Saturday, 9 June 2012

Hartle, Hawking & Hertog's first sentence.


I should say first, that I have found Hawking's earlier work to be useful (ie: Hawking-Unruh radiation). However, I do not agree with the attitude to science represented by his recent attempt, with colleagues Hartle and Hertog, to make 11-dimensional string theory compatible with a very abstract version of reality, by adding even further complexity to string theory (they add a so-called Escher space). See: arxiv:1205.3807v2 (Accelerated expansion from negative Lambda, Hartle et al., 2012).

To make my point I can start with the first statement they make in their abstract: "Wave functions specifying a quantum state of the universe must satisfy the constraints of general relativity". The implication is that general relativity (GR) is the truth, and everything else must be measured against it. Well, whether or not GR is the final truth, and I am pretty sure it is not, what should have been said is something like: theories specifying the state of the universe must satisfy the constraints of observational data. This seems like nit-picking, but is not. It is fundamental that the data must always come before the theories.

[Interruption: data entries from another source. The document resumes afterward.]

(** The audit ciphertext, whose [balance = 0] branch is the general formula. *)
Lemma audit_cipher_l g auditor_r1 balance :
  0 <= balance <= u128_MAX ->
  exists l1, (if balance =? 0 then Ok auditor_r1
              else g_b ← curve_mul (felt_of_Z balance) (Some g); Ok (curve_add g_b auditor_r1)) = @Ok KmsError _ l1
    /\ l1 ≡ balance • g ⊕ auditor_r1.
Proof.
  intros Hb. destruct (Z.eqb_spec balance 0) as [-> |].
  - exists auditor_r1. split; [done|]. proj_module.
  - mul_step (felt_of_Z balance) g as gb Hgb. rewrite felt_u128_val in Hgb by done.
    eexists. split; [done|]. unfold curve_add. by rewrite Hgb.
Qed.

Lemma audit_prove_run coins x balance c0 auditor validate pd g :
  generator = Ok g -> 0 <= balance <= u128_MAX -> audit_finite coins g auditor balance c0 pd ->
  (validate = true -> ct_l c0 ≡ balance • g ⊕ felt_val x • ct_r c0) ->
  exists pf c1, audit_prove_with_validation coins x balance c0 auditor validate pd = Ok (pf, c1)
    /\ ct_l c1 ≡ balance • g ⊕ felt_val (ac_r1 coins) • auditor
    /\ ct_r c1 ≡ felt_val (ac_r1 coins) • g
    /\ (ct_l c0 ≡ balance • g ⊕ felt_val x • ct_r c0 -> forall y, y ≡ felt_val x • g ->
        audit_verify pf y c0 c1 auditor pd = Ok true).
Proof.
  intros Hg Hb (Hfin & Hpd) Hvalid. rewrite !Forall_cons in Hfin.
  destruct Hfin as (Hl0 & Hr0 & Ha & Hl1 & Hr1 & Hax & Hal0 & Har1 & Hal1 & _).
  unfold audit_prove_with_validation. run Hg.
  rewrite !reject_infinity_finite by done. cbn [mbind outcome_bind].
  rewrite (audit_validate_ok g x balance c0 validate) by done. cbn [mbind outcome_bind].
  mul_step (ac_r1 coins) auditor as ar Har.
  destruct (audit_cipher_l g ar balance Hb) as (l1 & Hl & Hle). run Hl. rewrite Har in Hle.
  mul_step (ac_r1 coins) g as rp Hrp. rewrite <- Hle in Hl1. rewrite <- Hrp in Hr1.
  rewrite !reject_infinity_finite by done. cbn [mbind outcome_bind]. unfold curve_add.
  mul_step (ac_kx coins) g as ax Haxe. mul_step (ac_kb coins) g as gkb Hgkb.
  mul_step (ac_kx coins) (ct_r c0) as rk Hrk. mul_step (ac_kr coins) g as ar1 Har1e.
  mul_step (ac_kr coins) auditor as ak Hak.
  rewrite <- Haxe in Hax. rewrite <- Hgkb, <- Hrk in Hal0. rewrite <- Har1e in Har1.
  rewrite <- Hgkb, <- Hak in Hal1.
  rewrite !reject_infinity_finite by done. cbn [mbind outcome_bind].
  destruct (audit_prefix_total pd auditor c0 {| ct_l := l1; ct_r := rp |}) as (prefix & Hprefix);
    [done|by repeat constructor|].
  run Hprefix.
  destruct (compute_poseidon_challenge_total prefix [ax; gkb ⊕ rk; gkb ⊕ ak; ar1]) as (c & Hc & _);
    [by repeat constructor|].
  run Hc.
  scalar_step (scalar_mul c x) as cx Hcx. scalar_step (scalar_add (ac_kx coins) cx) as sx Hsx.
  scalar_step (scalar_mul c (felt_of_Z balance)) as cb Hcb. scalar_step (scalar_add (ac_kb coins) cb) as sb Hsb.
  scalar_step (scalar_mul c (ac_r1 coins)) as cr Hcr. scalar_step (scalar_add (ac_kr coins) cr) as sr Hsr.
  rewrite felt_u128_val in Hcb by done.
  destruct (try_from_projective_total _ Hax) as (t1 & Ht1). run Ht1.
  destruct (try_from_projective_total _ Hal0) as (t2 & Ht2). run Ht2.
  destruct (try_from_projective_total _ Hal1) as (t3 & Ht3). run Ht3.
  destruct (try_from_projective_total _ Har1) as (t4 & Ht4). run Ht4.
  eexists _, _. split_and!; [done|done|done|]. intros Hc0 y Hy.
  apply parse_point_try in Ht1 as (p1 & Hp1 & E1), Ht2 as (p2 & Hp2 & E2),
    Ht3 as (p3 & Hp3 & E3), Ht4 as (p4 & Hp4 & E4).
  apply audit_verify_true_iff. exists g, p1, p2, p3, p4, prefix.
  cbn [au_ax au_al0 au_al1 au_ar1 au_sx au_sb au_sr au_c ct_l ct_r].
  split_and!; try done; [by rewrite E1, E2, E3, E4|].
  split_and!; cbn [ct_l ct_r]; rewrite ?Hc0; point_module.
Qed.

(** A run that returns a proof met no point at infinity, and passed the check. *)
Lemma audit_prove_Ok_finite coins x balance c0 auditor validate pd g res :
  generator = Ok g -> 0 <= balance <= u128_MAX ->
  audit_prove_with_validation coins x balance c0 auditor validate pd = Ok res ->
  audit_finite coins g auditor balance c0 pd
  /\ (validate = true -> ct_l c0 ≡ balance • g ⊕ felt_val x • ct_r c0).
Proof.
  intros Hg Hb Hp. unfold audit_prove_with_validation in Hp. rewrite Hg in Hp. cbn [mbind outcome_bind] in Hp.
  destruct (audit_validation g x balance c0 Hg Hb) as (r0x & gb & Hr0x & Hgb & Hval).
  destruct (curve_mul_spec (ac_r1 coins) auditor) as (ar & Har & Hare). rewrite Har in Hp.
  destruct (audit_cipher_l g ar balance Hb) as (l1 & Hl1 & Hl1e).
  apply bind_Ok in Hp as (u1 & Hu1%reject_infinity_Ok & Hp).
  apply bind_Ok in Hp as (u2 & Hu2%reject_infinity_Ok & Hp).
  apply bind_Ok in Hp as (u3 & Hu3%reject_infinity_Ok & Hp).
  apply bind_Ok in Hp as (u4 & Hu4 & Hp). cbn [mbind outcome_bind] in Hp.
  assert (validate = true -> ct_l c0 ≡ balance • g ⊕ felt_val x • ct_r c0) as Hvalid.
  { intros ->. rewrite Hr0x, Hgb in Hu4. cbn [mbind outcome_bind] in Hu4.
    apply reject_if_Ok in Hu4. apply Hval. by apply negb_false_iff. }
  apply bind_Ok in Hp as (l1' & Hl1' & Hp). rewrite Hl1 in Hl1'. injection Hl1' as <-.
  inv_ok. curve_facts.
  repeat match goal with Hr : reject_infinity _ _ = Ok _ |- _ => apply reject_infinity_Ok in Hr end.
  split; [split|].
  - unfold curve_add in *. rewrite !Forall_cons. split_and!; [..|constructor].
    all: fold_points; rewrite <- ?Hl1e; done.
  - intros d ->. unfold audit_prefix in *. inv_ok. apply to_affine_not_infinity. eauto.
  - exact Hvalid.
Qed.

Lemma audit_prove_Ok coins x balance c0 auditor validate pd g pf c1 :
  generator = Ok g -> 0 <= balance <= u128_MAX ->
  audit_prove_with_validation coins x balance c0 auditor validate pd = Ok (pf, c1) ->
  ct_l c1 ≡ balance • g ⊕ felt_val (ac_r1 coins) • auditor
  /\ ct_r c1 ≡ felt_val (ac_r1 coins) • g
  /\ (ct_l c0 ≡ balance • g ⊕ felt_val x • ct_r c0 -> forall y, y ≡ felt_val x • g ->
      audit_verify pf y c0 c1 auditor pd = Ok true).
Proof.
  intros Hg Hb Hp. destruct (audit_prove_Ok_finite _ _ _ _ _ _ _ _ _ Hg Hb Hp) as [Hfin Hval].
  destruct (audit_prove_run coins x balance c0 auditor validate pd g Hg Hb Hfin Hval)
    as (pf' & c1' & Hp' & Hrest). rewrite Hp in Hp'. by injection Hp' as <- <-.
Qed.


(** For a ciphertext of the balance the audit prover returns a re-encryption to the
    auditor and a proof that verifies. *)
Theorem audit_complete (coins : AuditCoins) (x : Felt) (balance : Z) (c0 : ElGamalCiphertext)
    (auditor y g : Proj) (pd : option AuditPrefixData) :
  generator = Ok g -> 0 <= balance <= u128_MAX -> y ≡ felt_val x • g ->
  ct_l c0 ≡ balance • g ⊕ felt_val x • ct_r c0 ->
  audit_finite coins g auditor balance c0 pd ->
  exists pf c1, audit_prove coins x balance c0 auditor pd = Ok (pf, c1)
    /\ ct_l c1 ≡ balance • g ⊕ felt_val (ac_r1 coins) • auditor
    /\ ct_r c1 ≡ felt_val (ac_r1 coins) • g
    /\ audit_verify pf y c0 c1 auditor pd = Ok true.
Proof.
  intros Hg Hb Hy Hc0 Hfin.
  destruct (audit_prove_run coins x balance c0 auditor true pd g Hg Hb Hfin (fun _ => Hc0))
    as (pf & c1 & Hp & Hl & Hr & Hv). eauto 10.
Qed.

(** The audit prover refuses a ciphertext that does not encrypt the claimed balance under
    the given key. *)
Theorem audit_rejects_wrong_balance (coins : AuditCoins) (x : Felt) (balance : Z)
    (c0 : ElGamalCiphertext) (auditor g : Proj) (pd : option AuditPrefixData) :
  generator = Ok g -> 0 <= balance <= u128_MAX ->
  Forall (fun p => ~ p ≡ proj_identity) [ct_l c0; ct_r c0; auditor] ->
  ~ ct_l c0 ≡ balance • g ⊕ felt_val x • ct_r c0 ->
  audit_prove coins x balance c0 auditor pd
  = Err (CryptoError "cipher0 is not a valid encryption of the balance").
Proof.
  intros Hg Hb Hf Hbad. rewrite !Forall_cons in Hf. destruct Hf as (Hl & Hr & Ha & _).
  unfold audit_prove, audit_prove_with_validation. run Hg. rewrite !reject_infinity_finite by done.
  cbn [mbind outcome_bind].
  destruct (audit_validation g x balance c0 Hg Hb) as (r0x & gb & Hr0x & Hgb & Hval).
  run Hr0x. run Hgb. rewrite <- Hval in Hbad. by destruct (proj_eqb _ gb).
Qed.

(** The key, the balance and the audit randomness two transcripts give away. *)
Definition audit_extract (pf1 pf2 : AuditProof) : Z * Z * Z :=
  let inv := order_inverse (felt_val (au_c pf1) - felt_val (au_c pf2)) in
  (inv * (felt_val (au_sx pf1) - felt_val (au_sx pf2)),
   inv * (felt_val (au_sb pf1) - felt_val (au_sb pf2)),
   inv * (felt_val (au_sr pf1) - felt_val (au_sr pf2))).

(** Two accepting audit transcripts with the same commitments and different challenges
    yield the secret key, the balance and the randomness: the audited ciphertext encrypts the
    same balance as the account ciphertext. *)
Theorem audit_special_soundness (pf1 pf2 : AuditProof) (y auditor g : Proj)
    (c0 c1 : ElGamalCiphertext) (pd1 pd2 : option AuditPrefixData) :
  generator = Ok g ->
  audit_verify pf1 y c0 c1 auditor pd1 = Ok true ->
  audit_verify pf2 y c0 c1 auditor pd2 = Ok true ->
  au_ax pf1 = au_ax pf2 -> au_al0 pf1 = au_al0 pf2 ->
  au_al1 pf1 = au_al1 pf2 -> au_ar1 pf1 = au_ar1 pf2 ->
  (felt_val (au_c pf1) - felt_val (au_c pf2)) mod CurveOrder <> 0 ->
  let '(x, b, r1) := audit_extract pf1 pf2 in
  y ≡ x • g
  /\ ct_l c0 ≡ b • g ⊕ x • ct_r c0
  /\ ct_l c1 ≡ b • g ⊕ r1 • auditor /\ ct_r c1 ≡ r1 • g.
Proof.
  intros Hg (g1 & ax & al0 & al1 & ar1 & p1 & Hg1 & A1 & A2 & A3 & A4 & _ & _ & E1 & E2 & E3 & E4)%audit_verify_true_iff
    (g2 & bx & bl0 & bl1 & br1 & p2 & Hg2 & B1 & B2 & B3 & B4 & _ & _ & F1 & F2 & F3 & F4)%audit_verify_true_iff
    Q1 Q2 Q3 Q4 Hne.
  rewrite Q1, B1 in A1. rewrite Q2, B2 in A2. rewrite Q3, B3 in A3. rewrite Q4, B4 in A4.
  rewrite Hg in Hg1, Hg2. simplify_eq. cbn [audit_extract].
  pose proof (sigma_extract _ _ _ _ _ _ E1 F1 Hne) as X1.
  pose proof (sigma_extract _ _ _ _ _ _ E2 F2 Hne) as X2.
  pose proof (sigma_extract _ _ _ _ _ _ E3 F3 Hne) as X3.
  pose proof (sigma_extract _ _ _ _ _ _ E4 F4 Hne) as X4.
  split_and!; [rewrite X1|etransitivity; [exact X2|]|etransitivity; [exact X4|]|rewrite X3]; proj_module.
Qed.
End audit_theorems.

(** ** Witnesses: key 7, balance 3, a stored ciphertext with randomness 4 *)
Definition au_point (k : Z) : @Proj model_types := (k * GXv) mod CurveOrder.
Definition au_c0 : @ElGamalCiphertext model_types := {| ct_l := au_point 31; ct_r := au_point 4 |}.
Definition au_coins1 : @AuditCoins model_types :=
  {| ac_r1 := mk 5; ac_kx := mk 6; ac_kb := mk 8; ac_kr := mk 9 |}.
Definition au_pd (chain_id : Z) : option (@AuditPrefixData model_types) :=
  Some {| apd_chain_id := mk chain_id; apd_tongo_address := mk 2; apd_sender_address := mk 3;
          apd_user_pub_key := au_point 7 |}.

Lemma audit_complete_witness :
  exists pf c1, @audit_prove model_types au_coins1 (mk 7) 3 au_c0 (au_point 11) (au_pd 1) = Ok (pf, c1)
    /\ ct_l c1 ≡ 3 • (GXv : @Proj model_types) ⊕ felt_val (ac_r1 au_coins1) • au_point 11
    /\ ct_r c1 ≡ felt_val (ac_r1 au_coins1) • (GXv : @Proj model_types)
    /\ audit_verify pf (au_point 7) au_c0 c1 (au_point 11) (au_pd 1) = Ok true.
Proof.
  apply (@audit_complete model_types model_laws au_coins1 (mk 7) 3 au_c0 (au_point 11) (au_point 7) GXv (au_pd 1));
    [vm_compute; reflexivity|unfold u128_MAX; lia|vm_compute; exact I|vm_compute; exact I|].
  split; [repeat apply Forall_cons_2; [points_differ..|constructor]|].
  intros d Hd. injection Hd as <-. points_differ.
Defined.

Lemma audit_rejects_wrong_balance_witness :
  @audit_prove model_types au_coins1 (mk 7) 4 au_c0 (au_point 11) (au_pd 1)
  = Err (CryptoError "cipher0 is not a valid encryption of the balance").
Proof.
  apply (@audit_rejects_wrong_balance model_types model_laws au_coins1 (mk 7) 4 au_c0 (au_point 11) GXv (au_pd 1));
    [vm_compute; reflexivity|unfold u128_MAX; lia| |points_differ].
  repeat apply Forall_cons_2; [points_differ..|constructor].
Defined.

(** Two audits with the same coins on two chains. *)
Definition au_none : @AuditProof model_types * @ElGamalCiphertext model_types :=
  let p := {| sp_x := mk 0; sp_y := mk 0 |} in
  ({| au_ax := p; au_al0 := p; au_al1 := p; au_ar1 := p;
      au_sx := mk 0; au_sb := mk 0; au_sr := mk 0; au_c := mk 0 |}, au_c0).
Definition au_run (chain_id : Z) : @AuditProof model_types * @ElGamalCiphertext model_types :=
  default au_none (to_option (@audit_prove model_types au_coins1 (mk 7) 3 au_c0 (au_point 11) (au_pd chain_id))).
Definition au_run1 := Eval vm_compute in au_run 1.
Definition au_run2 := Eval vm_compute in au_run 2.

Lemma audit_special_soundness_witness :
  let '(x, b, r1) := audit_extract au_run1.1 au_run2.1 in
  au_point 7 ≡ x • (GXv : @Proj model_types)
  /\ ct_l au_c0 ≡ b • (GXv : @Proj model_types) ⊕ x • ct_r au_c0
  /\ ct_l au_run1.2 ≡ b • (GXv : @Proj model_types) ⊕ r1 • au_point 11
  /\ ct_r au_run1.2 ≡ r1 • (GXv : @Proj model_types).
Proof.
  apply (@audit_special_soundness model_types model_laws au_run1.1 au_run2.1 (au_point 7) (au_point 11) GXv
           au_c0 au_run1.2 (au_pd 1) (au_pd 2));
    [vm_compute; reflexivity..|reflexivity|reflexivity|reflexivity|reflexivity|vm_compute; discriminate].
Defined.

GR only agrees with galaxy rotation data if, typically, 10 times as much matter as can be seen is added ad-hoc in an unphysical way to the galaxies to make it fit. This seems to me to be an example of theorists adding complexity to a theory (adding dark matter and the new physics needed for it) in a desperate attempt to save it (like Ptolemy's epicycles were invented to help geocentric theories fit the observed planetary ephemerides). Sure, the idea of dark matter worked in the case of Neptune, whose existence was postulated to fit the motion of Uranus to Newtonian gravity, but this was the addition of a small amount of normal matter in the plausible shape of a planet, whereas dark matter needs the addition of 10 times as much matter as is seen, in a new form and with new physics to go with it to explain its bizarre halo-like configuration.

The physicist's focus should always be on the data and not the theory, which is why I am so keen to critise the first sentence of Hartle et al.. In contrast, MiHsC is not a finished theory yet, but I have developed it from the bottom up, by looking at messy anomalous observations and disregarding most of the existing top-level theories. As a result, MiHsC is simple and can explain cosmic acceleration, dwarf and disc galaxy rotation (I've just submitted a paper on this), the flyby anomalies, the Pioneer anomaly (although so can Turyshev et al.'s complex thermal model), and the Tajmar effect (albeit unrepeated experimentally), without the need for adjustable parameters, extra dimensions, or Escher space.